The first was that dynaCERT was not the only foreign company trying to get through that door. A university like HCMUT — VNU-HCM's flagship engineering school — is a magnet for every foreign cleantech, hydrogen, EV, and emissions-monitoring vendor looking for exactly the kind of credibility a signed MOU with a top Vietnamese institution provides. We were not pitching into a vacuum. We were one of several companies trying to get the attention of a small number of faculty and administrators who can only take on so many partnerships a year. Winning that slot was not about having the best technology. It was about being the proposal that made it easiest for the university to say yes before someone else's proposal did.

The second, and the harder one: dynaCERT's pitch, as it exists in the commercial world, does not work in a university boardroom. HydraGEN and HydraLytica are sold to fleet operators on a simple case — burn cleaner, use less fuel, cut emissions, see the number on your fuel bill drop. A university's Vice Rector does not buy fuel. He is evaluated on research output, published papers, and what his engineering students can put on a CV. We had to take a commercial retrofit product and rebuild the entire case around it: what thesis topics come out of a hydrogen-diesel combustion lab, what a joint research program publishes, what an internship pipeline into a Canadian technology company does for a graduating class. Same technology, completely different pitch, and the first version of that pitch — the one built for a fleet manager — went nowhere with the university until we threw it out and started over.

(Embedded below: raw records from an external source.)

(* ===== verification/File.v ===== *)
(** * kernel/file.c and the allocation of pipes

    The state of a system call: the file system, the file table, the pipes, and
    what the code uses of the current process.  A [struct file *] is an index into
    the table, [NULL] is -1; a pipe is named by its page.  The threads a call
    wakes do not appear; where it would sleep only another thread could let it
    go on, and alone it does not return. *)

From stdpp Require Import base gmap numbers strings functions list.
From S2P Require Import Prelude Mem Block StringC Riscv Kalloc Spinlock Locks Bio Log BlockIO Fs Pipe.

Open Scope Z_scope.

Definition NFILE : Z := 100.
Definition NOFILE : Z := 16.
Definition NDEV : Z := 10.

Inductive ftype := FD_NONE | FD_PIPE | FD_INODE | FD_DEVICE.

#[export] Instance ftype_eq_dec : EqDecision ftype.
Proof. solve_decision. Defined.

Record file := File {
  fl_type : ftype;
  fl_ref : Z;
  fl_readable : Z;
  fl_writable : Z;
  fl_pipe : Z;
  fl_ip : Z;
  fl_off : Z;
  fl_major : Z;
}.

(** The process: size, the page of its trapframe (the registers
    saved there are in memory), open files. *)
Record uproc := UProc {
  up_sz : Z;
  up_trapframe : Z;
  up_ofile : Z -> Z;
  up_killed : bool;
}.

Record kst (B U : Type) := KSt {
  k_fs : fstate B U;
  k_file : Z -> file;
  k_pipe : Z -> pipe;
  k_proc : uproc;
}.
Arguments KSt {B U}.
Arguments k_fs {B U}.
Arguments k_file {B U}.
Arguments k_pipe {B U}.
Arguments k_proc {B U}.

Definition ftable_lock : lockid := ("ftable"%string, 0).
Definition pipe_lock (pi : Z) : lockid := ("pipe"%string, pi).

Definition with_ref (n : Z) (f : file) : file :=
  File (fl_type f) n (fl_readable f) (fl_writable f) (fl_pipe f) (fl_ip f) (fl_off f) (fl_major f).
Definition with_off (n : Z) (f : file) : file :=
  File (fl_type f) (fl_ref f) (fl_readable f) (fl_writable f) (fl_pipe f) (fl_ip f) n (fl_major f).

(** The bytes of a [struct stat]; the four bytes between [nlink] and [size] are
    what the stack held. *)
Definition stat_bytes (st : stat) (pad : list Z) : list Z :=
  le_bytes 4 (st_dev st) ++ le_bytes 4 (st_ino st) ++ le_bytes 2 (st_type st) ++ le_bytes 2 (st_nlink st) ++
  pad ++ le_bytes 8 (st_size st).

(** The local variable [st] of [filestat]. *)
Definition filestat_st : Z := KSTACK 0 + 64.

Section ops.
Context {B U : Type} `{BlockIO B} `{UserIO U} `{PageAllocator U}.
Local Abbreviation K := (kst B U).

(** The functions of [devsw], by major number. *)
Context (devsw_read devsw_write : Z -> option (Z -> Z -> M K Z)).

Definition set_fs (x : fstate B U) (s : K) : K := KSt x (k_file s) (k_pipe s) (k_proc s).
Definition set_file (f : Z) (x : file) : M K unit :=
  modify (fun s => KSt (k_fs s) (<[f := x]> (k_file s)) (k_pipe s) (k_proc s)).
Definition set_pipes (pi : Z) (x : pipe) (s : K) : K := KSt (k_fs s) (k_file s) (<[pi := x]> (k_pipe s)) (k_proc s).
Definition set_proc (p : uproc) (s : K) : K := KSt (k_fs s) (k_file s) (k_pipe s) p.

#[export] Instance kst_thread : Thread K :=
  {| held := Field (fun s => f_held (k_fs s)) (fun h s => set_fs (fset held h (k_fs s)) s);
     mypid := fun s => f_pid (k_fs s) |}.

(** An operation of the file system. *)
Definition fs {A} (c : M (fstate B U) A) : M K A := fun s =>
  match c (k_fs s) with
  | Ok a x => Ok a (set_fs x s)
  | Panic msg => Panic msg
  | Diverge => Diverge
  end.

(** What an operation on a pipe does while it holds the lock. *)
Definition on_pipe {A} (pi : Z) (c : M (pstate U) A) : M K A := fun s =>
  match c (PState (k_pipe s pi) (f_user (k_fs s)) []) with
  | Ok a ps => Ok a (set_pipes pi (ps_pipe ps) (set_fs (FState (f_io (k_fs s)) (ps_user ps) (f_held (k_fs s)) (f_pid (k_fs s))
                      (f_sb (k_fs s)) (f_inode (k_fs s)) (f_cwd (k_fs s))) s))
  | Panic msg => Panic msg
  | Diverge => Diverge
  end.

Definition finish (st : stop) : M K Z :=
  match st with Return r => mret r | Sleep _ _ => diverge end.

Definition pipe_write (pi addr n : Z) : M K Z :=
  lock (pipe_lock pi);;
  k ← gets (fun s => up_killed (k_proc s));
  st ← on_pipe pi (pipewrite (fun _ => k) addr n 0);
  r ← finish st;
  unlock (pipe_lock pi);;
  mret r.

Definition pipe_read (pi addr n : Z) : M K Z :=
  lock (pipe_lock pi);;
  k ← gets (fun s => up_killed (k_proc s));
  st ← on_pipe pi (piperead k addr n);
  r ← finish st;
  unlock (pipe_lock pi);;
  mret r.

Definition pipe_close (pi : Z) (writable : bool) : M K unit :=
  lock (pipe_lock pi);;
  last ← on_pipe pi (pipeclose writable);
  if (last : bool) then
    unlock (pipe_lock pi);;
    fs (user (pa_kfree pi))
  else unlock (pipe_lock pi).

(** ** file.c *)

(** The loop of [filealloc] from entry [i]. *)
Fixpoint find_file (k : nat) (i : Z) (t : Z -> file) : option Z :=
  match k with
  | O => None
  | S k' => if fl_ref (t i) =? 0 then Some i else find_file k' (i + 1) t
  end.

Definition filealloc : M K Z :=
  lock ftable_lock;;
  t ← gets k_file;
  match find_file (Z.to_nat NFILE) 0 t with
  | Some f =>
      set_file f (with_ref 1 (t f));;
      unlock ftable_lock;;
      mret f
  | None =>
      unlock ftable_lock;;
      mret NULL
  end.

Definition filedup (f : Z) : M K Z :=
  lock ftable_lock;;
  x ← gets (fun s => k_file s f);
  if fl_ref x <? 1 then panic "filedup" else
  set_file f (with_ref (fl_ref x + 1) x);;
  unlock ftable_lock;;
  mret f.

Definition fileclose (f : Z) : M K unit :=
  lock ftable_lock;;
  x ← gets (fun s => k_file s f);
  if fl_ref x <? 1 then panic "fileclose" else
  if 0 <? fl_ref x - 1 then
    set_file f (with_ref (fl_ref x - 1) x);;
    unlock ftable_lock
  else
    set_file f (File FD_NONE 0 (fl_readable x) (fl_writable x) (fl_pipe x) (fl_ip x) (fl_off x) (fl_major x));;
    unlock ftable_lock;;
    match fl_type x with
    | FD_PIPE => pipe_close (fl_pipe x) (truthy (fl_writable x))
    | FD_INODE | FD_DEVICE =>
        fs (io io_begin_op);;
        fs (iput (fl_ip x));;
        fs (io io_end_op)
    | FD_NONE => mret tt
    end.

Definition filestat (f addr : Z) : M K Z :=
  x ← gets (fun s => k_file s f);
  match fl_type x with
  | FD_INODE | FD_DEVICE =>
      fs (ilock (fl_ip x));;
      st ← fs (stati (fl_ip x));
      fs (iunlock (fl_ip x));;
      pad ← gets (fun s => rd_bytes (f_mem (k_fs s)) (filestat_st + 12) 4);
      r ← fs (user (u_copyout addr (stat_bytes st pad)));
      if r <? 0 then mret (-1) else mret 0
  | _ => mret (-1)
  end.

Definition fileread (f addr n : Z) : M K Z :=
  x ← gets (fun s => k_file s f);
  if fl_readable x =? 0 then mret (-1) else
  match fl_type x with
  | FD_PIPE => pipe_read (fl_pipe x) addr n
  | FD_DEVICE =>
      if (fl_major x <? 0) || (NDEV <=? fl_major x) then mret (-1) else
      match devsw_read (fl_major x) with
      | None => mret (-1)
      | Some rd => rd addr n
      end
  | FD_INODE =>
      fs (ilock (fl_ip x));;
      r ← fs (readi (fl_ip x) true addr (fl_off x) (u32 n));
      (if 0 <? r then set_file f (with_off (u32 (fl_off x + r)) x) else mret tt);;
      fs (iunlock (fl_ip x));;
      mret r
  | FD_NONE => panic "fileread"
  end.

(** The largest write of one transaction. *)
Definition write_max : Z := (MAXOPBLOCKS - 1 - 1 - 2) / 2 * BSIZE.

(** One round of the loop of [filewrite]. *)
Definition write_some (f addr i n1 : Z) : M K Z :=
  x ← gets (fun s => k_file s f);
  fs (io io_begin_op);;
  fs (ilock (fl_ip x));;
  r ← fs (writei (fl_ip x) true (u64 (addr + i)) (fl_off x) (u32 n1));
  (if 0 <? r then set_file f (with_off (u32 (fl_off x + r)) x) else mret tt);;
  fs (iunlock (fl_ip x));;
  fs (io io_end_op);;
  mret r.

Fixpoint filewrite_loop (fuel : nat) (f addr n i : Z) : M K Z :=
  match fuel with
  | O => diverge
  | S fuel' =>
      if i <? n then
        let n1 := if write_max <? n - i then write_max else n - i in
        r ← write_some f addr i n1;
        if negb (r =? n1) then mret i
        else filewrite_loop fuel' f addr n (i + r)
      else mret i
  end.

Definition filewrite (f addr n : Z) : M K Z :=
  x ← gets (fun s => k_file s f);
  if fl_writable x =? 0 then mret (-1) else
  match fl_type x with
  | FD_PIPE => pipe_write (fl_pipe x) addr n
  | FD_DEVICE =>
      if (fl_major x <? 0) || (NDEV <=? fl_major x) then mret (-1) else
      match devsw_write (fl_major x) with
      | None => mret (-1)
      | Some wr => wr addr n
      end
  | FD_INODE =>
      i ← filewrite_loop (Z.to_nat (n / write_max + 2)) f addr n 0;
      mret (if i =? n then n else -1)
  | FD_NONE => panic "filewrite"
  end.

(** pipe.c: the result and the two files. *)
Definition pipealloc_bad (pi f0 f1 : Z) : M K (Z * Z * Z) :=
  (if truthy pi then fs (user (pa_kfree pi)) else mret tt);;
  (if negb (f0 =? NULL) then fileclose f0 else mret tt);;
  (if negb (f1 =? NULL) then fileclose f1 else mret tt);;
  mret (-1, f0, f1).

Definition pipealloc : M K (Z * Z * Z) :=
  f0 ← filealloc;
  if f0 =? NULL then pipealloc_bad 0 f0 NULL else
  f1 ← filealloc;
  if f1 =? NULL then pipealloc_bad 0 f0 f1 else
  pi ← fs (user pa_kalloc);
  if pi =? 0 then pipealloc_bad 0 f0 f1 else
  modify (fun s => set_pipes pi (Pipe (pi_data (k_pipe s pi)) 0 0 1 1) s);;
  x ← gets (fun s => k_file s f0);
  set_file f0 (File FD_PIPE (fl_ref x) 1 0 pi (fl_ip x) (fl_off x) (fl_major x));;
  x ← gets (fun s => k_file s f1);
  set_file f1 (File FD_PIPE (fl_ref x) 0 1 pi (fl_ip x) (fl_off x) (fl_major x));;
  mret (0, f0, f1).
End ops.
(* ===== verification/FileThms.v ===== *)
(** * kernel/file.c: writing to a file, end to end

    A round of [filewrite] on the log over the buffer cache. *)

From stdpp Require Import base gmap numbers strings functions list.
From Stdlib Require Import ZifyBool.
From S2P Require Import Prelude Mem Block StringC Riscv Kalloc Spinlock Locks Bio Bcache BcacheSpec BcacheThms Log LogSpec LogCrash LogTxn BlockIO.
From S2P Require Import Fs FsBlocks FsInode FsFile FsIO FsTable Pipe File FsDemo.

Open Scope Z_scope.

(** ** A round of filewrite *)

Section write_some.
Context {S : Type} `{BC : BufCache S} (dev : Z) `{BS : !BufCacheSpec S dev}.
Context {U : Type} `{UIO : UserIO U} `{UL : !UserLaws U} `{PA : PageAllocator U}.
Local Abbreviation F := (fstate (lstate S) U).
Implicit Types s : kst (lstate S) U.

Lemma fs_ok {A} (c : M F A) s a x : c (k_fs s) = Ok a x -> fs c s = Ok a (set_fs x s).
Proof. intros E. unfold fs. now rewrite E. Qed.

(** With one block of bitmap, a transaction has room for the blocks of a write of
    up to [write_max] bytes. *)
Lemma write_budget sb b V h off n :
  sb_size sb < BPB -> 0 <= sb_size sb -> 0 <= off -> 0 <= n <= write_max ->
  budget ({[b]} ∪ bmaps sb) (d_begin V h) (2 * (Z.to_nat (io_left off n 0) - 1)).
Proof.
  intros Hs Hs0 Ho Hn. unfold budget, d_begin. cbn [d_logged d_cap]. rewrite union_empty_r_L.
  pose proof (size_add b (bmaps sb)) as Ha.
  assert (size (bmaps sb) <= 1)%nat as Hm.
  { unfold bmaps. rewrite Z.div_small by lia. rewrite size_list_to_set, length_seqZ by apply NoDup_seqZ. lia. }
  assert (io_left off n 0 <= 5).
  { unfold io_left, write_max, MAXOPBLOCKS, BSIZE in *. change ((10 - 1 - 1 - 2) / 2 * 1024) with 3072 in Hn. destruct (0 <? n); dlia. }
  unfold MAXOPBLOCKS. lia.
Qed.

(** With an idle log the cache agrees with the disk. *)
Lemma idle_data (s : lstate S) V b : txn_inv dev s V -> idle s -> v_data V b = v_disk V b.
Proof.
  intros [HR _ _ HP _ _ _] (I1 & _ & _). eapply bc_clean; [apply HR|]. apply HP. intros (i & Hi & _). lia.
Qed.

(** The bytes of a file depend on its blocks only. *)
Lemma fbyte_ext sb D x data h k :
  layout sb h -> file_ok sb D x -> 0 <= k < di_size x -> (forall b, ~ in_log h b -> data b = d_data D b) ->
  fbyte data x k = fbyte (d_data D) x k.
Proof.
  intros HL [Hx Hf] Hk Hd. pose proof file_consts as Hc. pose proof (bo_size _ _ _ _ _ Hf).
  assert (forall b, data_block sb D b -> data b = d_data D b) as Hb.
  { intros b [Hb _]. apply Hd. pose proof (layout_pos sb h HL). pose proof (ly_log _ _ HL). unfold in_log. lia. }
  assert (file_addr data x (k / BSIZE) = file_addr (d_data D) x (k / BSIZE)) as Ea.
  { unfold file_addr. destruct (_ <? _); [done|]. destruct (Z.eqb_spec (addr x NDIRECT) 0) as [|Hi]; [done|].
    rewrite Hb; [done|]. now apply (bo_ind _ _ _ _ _ Hf). }
  unfold fbyte. rewrite Ea, Hb; [done|]. apply (bo_data _ _ _ _ _ Hf); [unfold BSIZE in *; dlia|].
  apply (bo_alloc _ _ _ _ _ Hf); unfold BSIZE; dlia.
Qed.

(** The state in which a process writes to inode [ip]. *)
Record writable (ip : Z) s (V : bview) : Prop := Writable {
  wa_log : txn_inv dev (f_io (k_fs s)) V /\ idle (f_io (k_fs s));
  wa_room : MAXOPBLOCKS < lg_size (l_log (f_io (k_fs s))) - 1;
  wa_lock : lockable ip (k_fs s);
  wa_layout : layout (f_sb (k_fs s)) (lg_start (l_log (f_io (k_fs s)))) /\ sb_size (f_sb (k_fs s)) < BPB;
  wa_bitmap : bitmap_ok (f_sb (k_fs s)) (d_begin V (lg_start (l_log (f_io (k_fs s)))));
  wa_file : file_ok (f_sb (k_fs s)) (d_begin V (lg_start (l_log (f_io (k_fs s))))) (i_dinode (f_inode (k_fs s) ip));
  wa_inum : i_dev (f_inode (k_fs s) ip) = dev /\ 0 <= i_inum (f_inode (k_fs s) ip) < sb_ninodes (f_sb (k_fs s));
}.

Lemma source_ok_ext user src bs (s1 s2 : F) : f_user s2 = f_user s1 -> source_ok user src bs s1 -> source_ok user src bs s2.
Proof. intros E Hs k m s' E'. apply Hs. congruence. Qed.

(** The inode is read and written between [ilock] and [iunlock]. *)
Lemma locked_ready ip s V y :
  writable ip s V -> txn_rep dev y (d_begin V (lg_start (l_log (f_io (k_fs s))))) ->
  let s1 := with_io y (k_fs s) in
  ready dev ip (put_lock ip (locked_by (f_pid s1) (f_inode s1 ip)) s1) (d_begin V (lg_start (l_log (f_io (k_fs s))))).
Proof.
  intros [_ _ _ [HL _] HB Hf [Hd _]] Hy s1. split; try done; cbn; rewrite fn_lookup_insert; done.
Qed.

(** The state of the file system after the round. *)
Lemma write_some_ok f addr i n1 bs s V :
  let x := k_file s f in let ip := fl_ip x in let h := lg_start (l_log (f_io (k_fs s))) in let off := fl_off x in
  writable ip s V -> n1 = Z.of_nat (length bs) -> n1 <= write_max -> source_ok true (u64 (addr + i)) bs (k_fs s) ->
  0 <= off <= i_size (f_inode (k_fs s) ip) -> off + n1 <= MAXFILE * BSIZE ->
  exists tot (z : F) D' y s', 0 <= tot <= n1 /\
    (tot = n1 \/ forall c, 0 <= c < sb_size (f_sb (k_fs s)) -> used (f_sb (k_fs s)) (d_data D') c = true) /\
    written dev ip off bs tot (put_lock ip (locked_by (f_pid (k_fs s)) (f_inode (k_fs s) ip)) (with_io y (k_fs s))) (d_begin V h) z D' /\
    fl_off (k_file s' f) = off + tot /\ f_inode (k_fs s') ip = with_lock (Sleeplock 0 (sl_name (i_lock (f_inode (k_fs s) ip))) 0) (f_inode z ip) /\
    write_some f addr i n1 s = (fs (io end_op);; mret tot) s' /\ txn_rep dev (f_io (k_fs s')) D'.
Proof.
  intros x ip h off HW En Hmax Hs Ho Hend. pose proof HW as [[HT HI] Hroom Hlk [HL HBP] HB Hf [Hd Hi]]. pose proof file_consts as Hc.
  destruct (begin_view dev (f_io (k_fs s)) V HT HI Hroom) as (y & H1 & R1). fold h in R1.
  unfold write_some. erewrite bind_ok by reflexivity. fold x ip off.
  rewrite (bind_ok _ _ _ _ _ (fs_ok (io begin_op) s tt _ (io_ok _ (k_fs s) _ _ H1))).
  set (s1 := set_fs (with_io y (k_fs s)) s).
  assert (lockable ip (k_fs s1)) as Hlk1 by (destruct Hlk; split; done).
  rewrite (bind_ok _ _ _ _ _ (fs_ok _ s1 _ _ (ilock_ok (k_fs s1) ip Hlk1))).
  set (fs2 := put_lock ip (locked_by (f_pid (k_fs s1)) (f_inode (k_fs s1) ip)) (k_fs s1)).
  pose proof (locked_ready ip s V y HW R1) as Hready. cbn zeta in Hready. fold h in Hready.
  change (put_lock ip (locked_by (f_pid (with_io y (k_fs s))) (f_inode (with_io y (k_fs s)) ip)) (with_io y (k_fs s))) with fs2 in Hready.
  assert (f_inode fs2 ip = with_lock (locked_by (f_pid (k_fs s)) (f_inode (k_fs s) ip)) (f_inode (k_fs s) ip)) as E2 by (cbn; apply fn_lookup_insert).
  destruct (writei_ok dev ({[IBLOCK (i_inum (f_inode fs2 ip)) (f_sb fs2)]} ∪ bmaps (f_sb fs2)) fs2 (d_begin V h) ip true (u64 (addr + i)) off n1 bs Hready)
    as (tot & s3 & D' & H3 & HN & Ht & _ & Hfull & _); try (rewrite E2; done); try done.
  { apply union_subseteq_r. } { apply elem_of_union_l. now apply elem_of_singleton. }
  { apply write_budget; try done; try lia. pose proof (ly_size _ _ HL). pose proof (layout_pos _ _ HL). cbn. lia. }
  { apply Z.mod_pos_bound. lia. }
  assert (u32 n1 = n1) as En32 by (apply u32_small; unfold is_u32, BSIZE in *; lia).
  rewrite En32, (bind_ok _ _ _ _ _ (fs_ok _ (set_fs fs2 s1) _ _ H3)).
  pose proof (wn_same _ _ _ _ _ _ _ _ _ HN) as [N1 N2 N3 N4 N5 (q & N6)]. rewrite E2 in N6.
  set (k3 := set_fs s3 (set_fs fs2 s1)).
  assert (exists k4, (if 0 <? tot then set_file f (with_off (u32 (off + tot)) x) else mret tt) k3 = Ok tt k4 /\
    k_fs k4 = s3 /\ fl_off (k_file k4 f) = off + tot) as (k4 & H4 & F4 & O4).
  { destruct (Z.ltb_spec 0 tot).
    - eexists. split; [reflexivity|]. split; [done|]. cbn. rewrite fn_lookup_insert. apply u32_small. unfold is_u32, BSIZE in *. lia.
    - exists k3. split; [done|]. split; [done|]. cbn. change (fl_off (k_file s f)) with off. lia. }
  rewrite (bind_ok _ _ _ _ _ H4).
  assert (iunlock ip (k_fs k4) = Ok tt (put_lock ip (Sleeplock 0 (sl_name (i_lock (f_inode (k_fs s) ip))) 0) s3)) as H5.
  { rewrite F4. rewrite iunlock_ok; rewrite ?N6; try done; first [apply Hlk|cbn; now rewrite N2|rewrite N1; apply Hlk]. }
  rewrite (bind_ok _ _ _ _ _ (fs_ok _ k4 _ _ H5)).
  exists tot, s3, D', y, (set_fs (put_lock ip (Sleeplock 0 (sl_name (i_lock (f_inode (k_fs s) ip))) 0) s3) k4).
  split; [done|]. split; [exact Hfull|]. split; [exact HN|]. split; [exact O4|].
  split; [|split; [reflexivity|exact (rd_rep _ _ _ _ (wn_ready _ _ _ _ _ _ _ _ _ HN))]].
  cbn. now rewrite fn_lookup_insert.
Qed.

Lemma used_ext sb h (D D' : Z -> block) c :
  layout sb h -> (forall b, ~ in_log h b -> D b = D' b) -> 0 <= c < sb_size sb -> used sb D c = used sb D' c.
Proof.
  intros HL HD Hc. unfold used. f_equal. apply HD. pose proof (BBLOCK_range sb h c HL Hc). pose proof (ly_log _ _ HL).
  pose proof (ly_inodes _ _ HL) as [Hn Hi]. pose proof (Z.div_pos (sb_ninodes sb) IPB ltac:(lia) ltac:(done)). unfold in_log. lia.
Qed.

End write_some.

(** ** The greeting written through the log and the cache *)

#[export] Instance no_pages : PageAllocator memory :=
  {| mem_of m := m; Kalloc.set_mem m _ := m; pa_kalloc := mret 0; pa_kfree _ := mret tt |}.

Definition file_cache0 : bstate := BState ∅ 1 (fun _ => zero_buf) (fun _ => 0) (fun _ => 0) demo_data [].
Definition file_log0 : lstate bstate := LState (after binit file_cache0) ∅ 1 (Log 0 0 0 0 0 0 (fun _ => 0)).
Definition file_log : lstate bstate := after (initlog 1 2 30) file_log0.

Lemma file_log_inv : exists V, txn_inv 1 file_log V /\ idle file_log /\ lg_start (l_log file_log) = 2 /\
  lg_size (l_log file_log) = 30 /\ forall b, ~ in_log 2 b -> v_disk V b = demo_data b.
Proof.
  assert (hd_n (demo_data 2) = 0) as Hh by (vm_compute; reflexivity).
  destruct (initlog_txn 1 file_log0 2 30 demo_data) as (s' & V & H1 & T1 & L1 & L2 & L3 & L4 & L5 & L6).
  - split; [|done]. destruct (binit_ok 1 file_cache0) as (c & H1 & R1 & _); [lia|reflexivity|reflexivity|reflexivity|].
    unfold file_log0. cbn [l_bc]. rewrite (after_ok _ _ _ _ H1). exact R1.
  - split; [exact demo_wf|]. rewrite Hh. apply log_ok_empty.
  - exists V. unfold file_log. rewrite (after_ok _ _ _ _ H1). split; [done|]. split; [now repeat split|]. split; [done|]. split; [done|].
    intros b Hb. rewrite L6 by done. unfold logical. rewrite Hh. done.
Qed.

Definition file_demo : kst (lstate bstate) memory :=
  KSt (FState file_log demo_mem ∅ 1 demo_sb (fun _ => Inode 1 2 1 (Sleeplock 0 "inode" 0) 1 demo_file) 0)
    (fun _ => File FD_INODE 1 1 1 0 0 0 0) (fun _ => new_pipe) (UProc 0 0 (fun _ => NULL) false).

Lemma file_demo_writable : exists V, writable 1 0 file_demo V.
Proof.
  destruct file_log_inv as (V & T & I & L1 & L2 & L3). exists V. split; cbn [k_fs file_demo f_io f_sb f_inode]; rewrite ?L1, ?L2.
  - exact (conj T I).
  - unfold MAXOPBLOCKS. lia.
  - split; done || apply not_elem_of_empty.
  - split; [exact demo_layout|reflexivity].
  - split; [|intros c Hc; now apply not_elem_of_empty in Hc]. intros b Hb. rewrite <- (proj1 demo_bitmap_ok b Hb).
    unfold used. cbn [d_data d_begin demo_disk]. rewrite (idle_data 1 file_log V _ T I), L3; [done|].
    pose proof (BBLOCK_range demo_sb 2 b demo_layout) as Hr. change (datastart demo_sb) with 46 in *. change (sb_bmapstart demo_sb) with 45 in Hr.
    change (sb_size demo_sb) with 2000 in Hr. unfold in_log, LOGSIZE, MAXOPBLOCKS. lia.
  - apply demo_file_ok.
  - split; [done|]. cbn. lia.
Qed.

(** The process reads its bytes. *)
Lemma flat_source {B} `{BlockIO B} src n (s : fstate B memory) :
  0 <= src -> src + n < 2^64 -> 0 <= n -> source_ok true src (rd_bytes (f_user s) src (Z.to_nat n)) s.
Proof.
  intros H1 H2 Hn k m s' Eu Hk Hm Hle. rewrite length_rd_bytes in Hle. unfold either_copyin, user. rewrite Eu.
  cbn [u_copyin flat_user]. rewrite u64_small, slice_rd_bytes by (unfold is_u64; lia). rewrite <- Eu. now destruct s'.
Qed.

This is the piece Canadian companies miss when they hear "university partnership" and assume it is a simpler, softer version of a commercial deal. It is not softer. It is a different buyer with a different scorecard, and you are still competing for their limited attention against other vendors who understood that scorecard before you did. I have watched foreign companies walk into a university meeting with the same deck they use for a corporate buyer, get a warm reception, and never hear back — because a warm reception in an academic setting is not the same signal it is in a commercial one. Vietnamese academic institutions are polite to everyone. They sign MOUs with almost no one.

If you are a Canadian company looking at a university partnership in Vietnam as your entry point, budget time for two separate jobs: finding out who else is already courting that institution in your space, and building a second pitch deck from scratch that answers what faculty and students get, not what a customer saves. Skip either one and you get exactly what a lot of foreign vendors get: a friendly meeting, a group photo, and no signature.

The signing on April 21 was real, and I am glad to have helped get dynaCERT there. But the lesson for anyone chasing the same kind of partnership is not "build relationships and be patient." Every foreign company chasing a Vietnamese university already believes that. The lesson is: know you are in a competition you were never told you had entered, and know that the pitch that gets you a warm meeting is not the pitch that gets you a signature.